I think it’s possible to broaden this criticism a little. I’ve also argued that autism is a social construction and that it doesn’t really have clear biological underpinnings. In this sense, we can see a clear contrast between autism and something like Fragile X Syndrome, which has a clear genetic cause, or anxiety, which has a clear functional/evolutionary purpose. Both anxiety and Fragile X are associated with clear, albeit somewhat heterogeneous, biological processes; biological heterogeneity in autism is far greater.
This heterogeneity makes it difficult for us to develop a core theory or model of autism. There are many different interpretations of what “autism” is. One longstanding idea is that autism is probably related to a cognitive style that makes it harder to integrate lots of information in real-world contexts, or, to put things differently, that makes it easier to focus on details. In 1989, Uta Frith (1989/2003) proposed the weak central coherence theory of autism, which has been subsequently modified (Frith & Happé, 2006). Other variants on this basic approach include the enhanced perceptual functioning theory (Mottron et al., 2006) and context blindness theory (Vermeulen, 2012). More recently, various Bayesian and predictive theories have been proposed (Lawson et al., 2014; Qian & Lipkin, 2011; Pellicano & Burr, 2012; Sinha et al., 2014), and variants on these approaches are emerging (e.g., Kavelis et al., 2018). While I don’t mean to say that all of these theories are the same – there are some very important differences, but to save time, I don’t want to get into them – we can probably be justified in grouping them together as representing one extremely broad way of conceptualizing the core cognitive characteristics of autism.

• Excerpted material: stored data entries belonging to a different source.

(* ===== verification/RopeKV.v ===== *)
(** * Re-rotation of cached keys

    In the re-rotation modes a cached segment's keys are kept as if the
    segment began at position 0; a request that reuses the segment at
    another position rotates them there.  The rotation
    ([apply_rotary_emb] of srt/layers/rotary_embedding/utils.py, its inverse
    and its partial forms) and the two phases that write the key and value
    buffers ([_pic_rope_phase_a_kv_only], [_pic_rope_phase_b] of
    srt/layers/attention/hybrid_linear_attn_backend.py).  Entries are of any
    commutative ring. *)

From S2P Require Import Prelude PyDict ConvTails KVBuffer.

(** A request's segments for the full-attention layers (the dictionaries
    [pic_rope_meta] of the forward batch): [(start, end, private slots,
    public slots)] of the computed and of the reused segments,
    [(start, end, private slots)] of the last one, and the sinks. *)
Record RopeMeta := mkRopeMeta {
  ro_local_miss : list (Z * Z * list Z * list Z);
  ro_local_hit : list (Z * Z * list Z * list Z);
  ro_global : option (Z * Z * list Z);
  ro_hit_seam : option (list (Z * Z * list Z));
}.

Section rope.
Context {R : Type} (radd rmul rsub : R -> R -> R) (ropp : R -> R).

(** ** The rotation of one head *)

(** [x[..., ::2]] and [x[..., 1::2]], and [stack(...).flatten(-2)]. *)
Fixpoint evens (x : list R) : list R :=
  match x with a :: _ :: x' => a :: evens x' | [a] => [a] | [] => [] end.
Fixpoint odds (x : list R) : list R :=
  match x with _ :: b :: x' => b :: odds x' | _ => [] end.
Fixpoint interleave (a b : list R) : list R :=
  match a, b with x :: a', y :: b' => x :: y :: interleave a' b' | _, _ => [] end.

(** [torch.chunk(x, 2, dim=-1)] of an even dimension. *)
Definition chunk2 (x : list R) : list R * list R :=
  (take (length x / 2) x, drop (length x / 2) x).

Definition apply_rotary_emb (x cos sin : list R) (is_neox_style : bool) : list R :=
  let '(x1, x2) := if is_neox_style then chunk2 x else (evens x, odds x) in
  let o1 := zip_with rsub (zip_with rmul x1 cos) (zip_with rmul x2 sin) in
  let o2 := zip_with radd (zip_with rmul x2 cos) (zip_with rmul x1 sin) in
  if is_neox_style then o1 ++ o2 else interleave o1 o2.

Definition derotate_kv (k cos sin : list R) (is_neox_style : bool) : list R :=
  apply_rotary_emb k cos (ropp <$> sin) is_neox_style.

Definition rerotate_kv (k cos sin : list R) (is_neox_style : bool) : list R :=
  apply_rotary_emb k cos sin is_neox_style.

(** [_derotate_with_partial], [_rerotate_with_partial]: only the first
    [rotary_dim] entries are rotated. *)
Definition with_partial (f : list R -> list R -> list R -> bool -> list R) (x cos sin : list R)
    (rotary_dim head_dim : Z) (is_neox : bool) : list R :=
  if rotary_dim <? head_dim
  then f (slice_to x rotary_dim) cos sin is_neox ++ slice_from x rotary_dim
  else f x cos sin is_neox.

(** ** The phases *)

(** Layout of the rotary embedding: [cos ++ sin] by position. *)
Record RopeCfg := mkRopeCfg {
  rc_cos_sin_cache : list (list R);
  rc_rotary_dim : Z;
  rc_head_dim : Z;
  rc_is_neox : bool;
}.

(** A token's key: one row per head; values are copied only. *)
Context {W : Type}.
Local Notation KVBuf := (KVBuf (list (list R)) W).

Definition rotate_row (f : list R -> list R -> list R -> bool -> list R) (c : RopeCfg) (pos : Z)
    (k : list (list R)) : outcome (list (list R)) :=
  obind (index_select (rc_cos_sin_cache c) pos) (fun cs =>
    let '(cos, sin) := chunk2 cs in
    Ret ((fun x => with_partial f x cos sin (rc_rotary_dim c) (rc_head_dim c) (rc_is_neox c)) <$> k)).

(** The rows of [cos] and [sin] against those of the keys: one position
    serves every key, otherwise the lengths must agree. *)
Definition align_rows {A} (positions : list Z) (rows : list A) : outcome (list (Z * A)) :=
  match positions with
  | [p] => Ret ((fun k => (p, k)) <$> rows)
  | _ => if (length positions =? length rows)%nat then Ret (zip positions rows) else Raise RuntimeError
  end.

Definition phase_a_seg (c : RopeCfg) (k3 : list (list (list R))) (v3 : list W) (local_q_indices : list Z)
    (acc : KVBuf * Z) (seg : Z * Z * list Z * list Z) : outcome (KVBuf * Z) :=
  let '(buf, lq_cursor) := acc in
  let '(start, end_, priv, pub) := seg in
  let seg_len := end_ - start in
  let seg_q_idx := pyslice local_q_indices lq_cursor (lq_cursor + seg_len) in
  obind (omapM (index_select k3) seg_q_idx) (fun k_seg =>
  obind (omapM (index_select v3) seg_q_idx) (fun v_seg =>
  obind (omapM (rotate_row derotate_kv c start) k_seg) (fun k_zero =>
  obind (put_rows (kb_k buf) pub k_zero) (fun k1 =>
  obind (put_rows (kb_v buf) pub v_seg) (fun v1 =>
  obind (put_rows k1 priv k_seg) (fun k2 =>
  obind (put_rows v1 priv v_seg) (fun v2 =>
  Ret (mkKVBuf k2 v2, lq_cursor + seg_len)))))))).

Definition pic_rope_phase_a_kv_only (c : RopeCfg) (k3 : list (list (list R))) (v3 : list W)
    (rope_meta : list RopeMeta) (local_q_indices : list Z) (buf : KVBuf) : outcome KVBuf :=
  obind (ofold (phase_a_seg c k3 v3 local_q_indices) (buf, 0) (concat (ro_local_miss <$> rope_meta)))
    (fun r => Ret r.1).

(** [_build_pic_rope_phase_b_cache]: source and destination rows of the
    reused segments and the position each is rotated to, [None] when no
    segment is reused. *)
Notation BCache := (list Z * list Z * list Z)%type (only parsing).

Definition phase_b_cache (rope_meta : list RopeMeta) : option BCache :=
  match filter (fun h : Z * Z * list Z * list Z => h.1.2 <> []) (concat (ro_local_hit <$> rope_meta)) with
  | [] => None
  | hits =>
      Some (concat ((fun '(start, end_, priv, entry_pub) => entry_pub) <$> hits),
            concat ((fun '(start, end_, priv, entry_pub) => priv) <$> hits),
            concat ((fun '(start, end_, priv, entry_pub) => replicate (Z.to_nat (end_ - start)) start) <$> hits))
  end.

(** The rows are built for the first layer of a batch and kept. *)
Definition pic_rope_phase_b (c : RopeCfg) (rope_meta : list RopeMeta) (st : option BCache * KVBuf)
    : outcome (option BCache * KVBuf) :=
  let '(kept, buf) := st in
  let cache := match kept with Some _ => kept | None => phase_b_cache rope_meta end in
  match cache with
  | None => Ret (None, buf)
  | Some (src, dst, positions) =>
      obind (omapM (index_select (kb_k buf)) src) (fun k_zero =>
      obind (omapM (index_select (kb_v buf)) src) (fun v_zero =>
      obind (align_rows positions k_zero) (fun rows =>
      obind (omapM (fun '(p, k) => rotate_row rerotate_kv c p k) rows) (fun k_real =>
      obind (put_rows (kb_k buf) dst k_real) (fun k1 =>
      obind (put_rows (kb_v buf) dst v_zero) (fun v1 =>
      Ret (cache, mkKVBuf k1 v1)))))))
  end.

End rope.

However, there isn’t a consensus that autism falls somewhere within the range defined by these integrative/coherence/local processing models, broad as that range is. On the contrary, scholars have often suggested that the major underlying factor in autism is social-cognitive. Theory of mind has been brought forward as a possible “core deficit” (Baron-Cohen et al., 1985), although there are good reasons to doubt this. A later refinement suggests that autism is characterized by strong systemizing and weak “empathizing,” representing an “extreme male brain” (Baron-Cohen, 2002), and while this account is somewhat simplistic and popularized, and while I fear it reinforces stereotypes and stigmas, it has gained a great deal of attention.
Yet another approach is the intense world theory, which suggests that autistic people are hyper-reactive to the world (Markram & Markram, 2010). This is related to the idea of an excitation-inhibition imbalance in autism (Rubenstein & Merzenich, 2003).
Other scholars emphasize social experience, suggesting that young autistic children are less motivated to initiate social contact with others (Chevallier et al., 2012; Mundy, 1995). The ensuing lack of opportunities for social learning and practice could then have cascading effects on development. While this approach might be seen as risking the stereotyping of autistic people and risking the distraction of our attention away from the painful isolation of those autistic people who are rejected by others, it is difficult to ignore empirical evidence of reduced social orientations and joint attention in some young autistics (see, e.g., Osterling & Dawson, 1994).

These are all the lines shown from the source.